Why Dell’s Post-Earnings Drop Is A Gift
Summary:
- Dell’s ISG segment grew 34% YoY, driven by a 58% surge in server and networking revenue.
- Dell shipped $2.9 billion in AI servers during Q3 FY25, with a backlog reaching $4.5 billion.
- CSG revenue declined 1% YoY as consumer sales fell 18%, offset by a 3% rise in commercial PCs.
- Dell’s AI solutions, including the industry-leading XE9680, outshine Super Micro with unmatched density, liquid cooling efficiency, and turnkey integration.
- Dell’s 25% ISG growth forecast appears conservative, given the AI server market’s 35% CAGR and robust enterprise demand.
Investment Thesis
While most of the world is racing for AI, few companies are as pivotal in the quiet AI ecosystem as Dell Technologies (NYSE:DELL).
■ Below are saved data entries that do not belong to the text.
(** The day of the month is at most 31. *)
Lemma civil_mday f : civil f → 1 ≤ tm_mday f ≤ 31.
Proof. intros [_ _ _ Hm Hd]. pose proof (month_days_range (leap (tm_year f + 1900)) _ Hm). lia. Qed.

(** The integers of [get_datetime]. *)
Definition date_int (f : tm) : Z := (tm_year f + 1900) * 10000 + (tm_mon f + 1) * 100 + tm_mday f.
Definition time_int (get_seconds : bool) (f : tm) : Z :=
  let hm := tm_hour f * 100 + tm_min f in if get_seconds then hm * 100 + tm_sec f else hm.

Lemma get_datetime_exact z t f get_seconds :
  localtime z t = Some f → 0 ≤ tm_year f + 1900 ≤ 214747 →
  get_datetime z t get_seconds = Some (Datetime (date_int f) (time_int get_seconds f)).
Proof.
  intros Hl Hy. destruct (localtime_civil _ _ _ Hl) as (Hc & _ & _). pose proof (civil_mday f Hc) as Hd. destruct Hc as [_ _ _ Hm _].
  unfold get_datetime. rewrite Hl. cbn [mbind option_bind]. rewrite (cint_small (tm_year f + 1900)) by (unfold INT_MAX; lia). cbn [mbind option_bind].
  rewrite !cint_small by (unfold INT_MAX; lia). cbn [mbind option_bind]. rewrite cint_small by (unfold INT_MAX; lia).
  cbn [mbind option_bind]. rewrite cint_small by (unfold INT_MAX; lia). done.
Qed.

(** What [set_datetime] reads from a date, and from a time with or without seconds. *)
Lemma set_datetime_fields z f t :
  civil f → 0 ≤ tm_year f + 1900 ≤ 214747 →
  set_datetime z (Datetime (date_int f) t) = Some (mktime z
    (if 9999 <? t then fields (tm_year f) (tm_mon f) (tm_mday f) (t `quot` 100 `quot` 100) (t `quot` 100 `rem` 100) (t `rem` 100)
     else fields (tm_year f) (tm_mon f) (tm_mday f) (t `quot` 100) (t `rem` 100) 0)).
Proof.
  intros Hc Hy. pose proof (civil_mday f Hc) as Hd. destruct Hc as [_ _ _ Hm _].
  unfold set_datetime. cbn [date time]. rewrite (proj2 (Z.eqb_neq (date_int f) 0)) by (unfold date_int; lia).
  assert (Hq : date_int f `quot` 10000 = tm_year f + 1900) by (unfold date_int; cal).
  assert (Hr : date_int f `rem` 10000 = (tm_mon f + 1) * 100 + tm_mday f) by (unfold date_int; cal).
  rewrite Hq, Hr. rewrite cint_ok by (unfold is_int, INT_MAX; lia). cbn [mbind option_bind].
  replace (((tm_mon f + 1) * 100 + tm_mday f) `quot` 100 - 1) with (tm_mon f) by cal.
  replace (((tm_mon f + 1) * 100 + tm_mday f) `rem` 100) with (tm_mday f) by cal.
  replace (tm_year f + 1900 - 1900) with (tm_year f) by lia. by destruct (9999 <? t).
Qed.

Lemma secs_of_fields f hour min sec :
  secs_of (fields (tm_year f) (tm_mon f) (tm_mday f) hour min sec) =
  secs_of f + (hour - tm_hour f) * 3600 + (min - tm_min f) * 60 + (sec - tm_sec f).
Proof. unfold secs_of, fields. cbn [tm_year tm_mon tm_mday tm_hour tm_min tm_sec]. lia. Qed.

(** [mktime] of fields that the wall clock shows at [t']. *)
Lemma mktime_clock z t' f' :
  localtime z t' ≠ None → secs_of f' = wall z t' →
  wall z (mktime z f') = wall z t' ∧ (shown_once z t' → mktime z f' = t').
Proof.
  intros Hl Hs. destruct (localtime z t') as [g|] eqn:Hg; [|done]. apply mktime_wall; [done|].
  destruct (localtime_fields _ _ _ Hg) as [-> Hy]. exact Hy.
Qed.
Much of the attention has fallen on software giants like OpenAI, or chip leaders like Nvidia (NVDA); however, Dell has emerged as a backbone of AI infrastructure. Dell cashes in on the AI boom with leadership in servers, networking, and storage.
DELL has been up some 24% since our recent bullish call, but crashed yesterday following the earnings release due to the weakness in the PC market. The PC market is currently experiencing a delayed refresh cycle, with enterprises postponing upgrades despite an aging install base and the impending Windows 10 end-of-life in 2025.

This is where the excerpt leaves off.